It is now almost a quarter century since Allen Downey first released his textbook, How to think like a computer scientist, under the GNU General Public License, providing me with a resource I could use to teach Python to my high school computer science students at a time when no textbook existed for teaching introductory computer science with Python.
Twenty-four years later I am once again working on a re-mix of the book, this time to develop it into a C++ textbook for use in two dual-enrolled courses at the Arlington Career Center that are part of the Virginia Community College System’s new computer science sequence, Object-Oriented Programming and Data Structures and Analysis of Algorithms.
This effort began with a trip down memory lane, when I found a pdf on the Universidade Federal do Paraná website of a version of the book that two of my high school seniors, Paul Bui and Jonah Cohen, worked on back in 2001 as a resource for our AP Computer Science AB course at Yorktown High School in Arlington, Virginia. Paul has now been a computer science colleague with me in Arlington Public Schools for more than 15 years, and kindly offered to contribute the Forward to this new edition of our book.
I can’t begin to communicate how much fun it has been for me personally to work on this. As I learned so many years ago now, the best way to learn a new computer programming language is to use it to write a new remix of Allen Downey’s wonderful book!

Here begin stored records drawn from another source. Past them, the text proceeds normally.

(** X11. [BuildXlaDeviceCompiler] writes the out-parameter exactly when
    it returns OK: after OK the out-parameter holds a compiler whose
    persistor configuration is the one built from the flags; after any
    other status, or a crash, it holds what it held before. *)
Theorem BuildXlaDeviceCompiler_stores_iff_ok (env : Env)
    (device : DeviceBase) (flr : FunctionLibraryRuntime)
    (platform_info : XlaPlatformInfo) (m : Mem) :
  match (BuildXlaDeviceCompiler env device flr platform_info m).1 with
  | Returned OkStatus =>
      ∃ compiler,
        xla_device_compiler
          (BuildXlaDeviceCompiler env device flr platform_info m).2
        = Some compiler
        ∧ XlaDeviceExecutablePersistor.config (persistor compiler)
          = persistor_config_of env
  | _ =>
      xla_device_compiler
        (BuildXlaDeviceCompiler env device flr platform_info m).2
      = xla_device_compiler m
  end.
Proof.
  destruct (xla_device_metadata platform_info) as [metadata|] eqn:Hmd.
  { rewrite (BuildXlaDeviceCompiler_from_metadata_run
               _ _ _ _ _ _ Hmd). by eexists. }
  destruct (decide (device_type platform_info = mkDeviceType DEVICE_TPU))
    as [Htpu|Htpu].
  { rewrite (BuildXlaDeviceCompiler_tpu_run _ _ _ _ _ Hmd Htpu).
    by eexists. }
  destruct (PlatformWithId env (platform_id platform_info))
    as [platform|c message] eqn:Hplatform.
  2:{ by rewrite (BuildXlaDeviceCompiler_no_platform
                    _ _ _ _ _ _ _ Hmd Htpu Hplatform). }
  rewrite (BuildXlaDeviceCompiler_generic _ _ _ _ _ _ Hmd Htpu Hplatform).
  cbv zeta.
  pose proof (BuildXlaDeviceCompiler_on_platform_shape env device flr
    platform_info (persistor_config_of env) platform
    (log m [CallPlatformWithId (platform_id platform_info);
            CallGetForPlatform platform])) as [Hshape _].
  cbv zeta in Hshape.
  assert (Hrest :
    match (BuildXlaDeviceCompiler_on_platform env device flr platform_info
             (persistor_config_of env) platform
             (log m [CallPlatformWithId (platform_id platform_info);
                     CallGetForPlatform platform])).1 with
    | Returned OkStatus =>
        ∃ compiler,
          xla_device_compiler
            (BuildXlaDeviceCompiler_on_platform env device flr platform_info
               (persistor_config_of env) platform
               (log m [CallPlatformWithId (platform_id platform_info);
                       CallGetForPlatform platform])).2
          = Some compiler
          ∧ XlaDeviceExecutablePersistor.config (persistor compiler)
            = persistor_config_of env
    | _ =>
        xla_device_compiler
          (BuildXlaDeviceCompiler_on_platform env device flr platform_info
             (persistor_config_of env) platform
             (log m [CallPlatformWithId (platform_id platform_info);
                     CallGetForPlatform platform])).2
        = xla_device_compiler m
    end).
  { destruct (BuildXlaDeviceCompiler_on_platform _ _ _ _ _ _ _)
      as [[[|? ?]|] m']; cbn in *.
    - destruct Hshape as (dt & lc & ->). by eexists.
    - exact Hshape.
    - by destruct Hshape. }
  destruct (GetForPlatform env platform) as [|[] ?]; try exact Hrest.
  reflexivity.
Qed.

(** X12. For a device with worker threads, [BuildXlaDeviceCompiler]
    always returns a status: every [value()] in it is taken from a
    result already tested to be OK. *)
Theorem BuildXlaDeviceCompiler_returns (env : Env)
    (device : DeviceBase) (flr : FunctionLibraryRuntime)
    (platform_info : XlaPlatformInfo) (threads : CpuWorkerThreads)
    (m : Mem) :
  Device.tensorflow_cpu_worker_threads device = Some threads →
  ∃ status,
    (BuildXlaDeviceCompiler env device flr platform_info m).1
    = Returned status.
Proof.
  intros Hthreads.
  destruct (xla_device_metadata platform_info) as [metadata|] eqn:Hmd.
  { rewrite (BuildXlaDeviceCompiler_from_metadata_run _ _ _ _ _ _ Hmd).
    by eexists. }
  destruct (decide (device_type platform_info = mkDeviceType DEVICE_TPU))
    as [Htpu|Htpu].
  { rewrite (BuildXlaDeviceCompiler_tpu_run _ _ _ _ _ Hmd Htpu).
    by eexists. }
  destruct (PlatformWithId env (platform_id platform_info))
    as [platform|c message] eqn:Hplatform.
  2:{ rewrite (BuildXlaDeviceCompiler_no_platform
                 _ _ _ _ _ _ _ Hmd Htpu Hplatform). by eexists. }
  rewrite (BuildXlaDeviceCompiler_generic _ _ _ _ _ _ Hmd Htpu Hplatform).
  cbv zeta.
  assert (Hrest : ∃ status,
    (BuildXlaDeviceCompiler_on_platform env device flr platform_info
       (persistor_config_of env) platform
       (log m [CallPlatformWithId (platform_id platform_info);
               CallGetForPlatform platform])).1 = Returned status).
  { rewrite BuildXlaDeviceCompiler_on_platform_cases, Hthreads.
    destruct (GetAllowedGpus flr); [|by eexists]. cbv zeta.
    destruct (GetOrCreateLocalClient env _); [|by eexists].
    destruct (GetCompilationDevice env _); by eexists. }
  destruct (GetForPlatform env platform) as [|[] ?]; try exact Hrest.
  by eexists.
Qed.

(** Closes a goal that one call log is a first part of another. *)
Ltac log_prefix :=
  unfold log; cbn [calls fst snd]; rewrite <- ?(assoc_L (++));
  first [ reflexivity
        | by apply prefix_app_r
        | apply prefix_app; eexists; reflexivity ].

(** The calls of the rest of the generic path, after the two lookups. *)
Lemma BuildXlaDeviceCompiler_on_platform_calls (env : Env)
    (device : DeviceBase) (flr : FunctionLibraryRuntime)
    (platform_info : XlaPlatformInfo)
    (persistor_config : XlaDeviceExecutablePersistor.Config)
    (platform : se.Platform) (m : Mem) (first second : Event) :
  ∃ client_options,
    calls (BuildXlaDeviceCompiler_on_platform env device flr platform_info
             persistor_config platform (log m [first; second])).2
    `prefix_of`
      calls m ++
      [first; second; CallGetOrCreateLocalClient client_options;
       CallGetCompilationDevice (type (device_type platform_info))]
    ∧ calls m `prefix_of`
        calls (BuildXlaDeviceCompiler_on_platform env device flr
                 platform_info persistor_config platform
                 (log m [first; second])).2.
Proof.
  rewrite BuildXlaDeviceCompiler_on_platform_cases.
  destruct (Device.tensorflow_cpu_worker_threads device) as [threads|].
  2:{ exists xla.LocalClientOptions_default. split; log_prefix. }
  destruct (GetAllowedGpus flr) as [allowed_gpus|c message].
  2:{ exists xla.LocalClientOptions_default. split; log_prefix. }
  cbv zeta. set (client_options := client_options_of _ _ _).
  exists client_options.
  destruct (GetOrCreateLocalClient env client_options);
    [destruct (GetCompilationDevice env _)|]; split; log_prefix.
Qed.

My main motivation for this effort is the desire to switch from Java to C++ as the “other programming language” in our Associate Degree in Computer Science program at Arlington Tech. There are two main reasons I wanted to do this now:
I want demystifying the computer to be one of the overarching goals of our program. I want students to have to do some memory management, to use pointers explicitly, and to be allowed to “shoot themselves in the foot” along their journey learning to program. C++ (and C, which we will be learning in our Computer Systems class) will enable them to do all that.
With the growing interest in microprocessors for uses like TinyML, C and C++ make more sense again.
It is my goal to create OER for all of the courses in our computer science sequence. This book will fullfil that goal for two of our courses. It is such a pleasure to be able to teach a course with just the book you always wanted. By having my own book to change and adapt along with my students, I can get just that.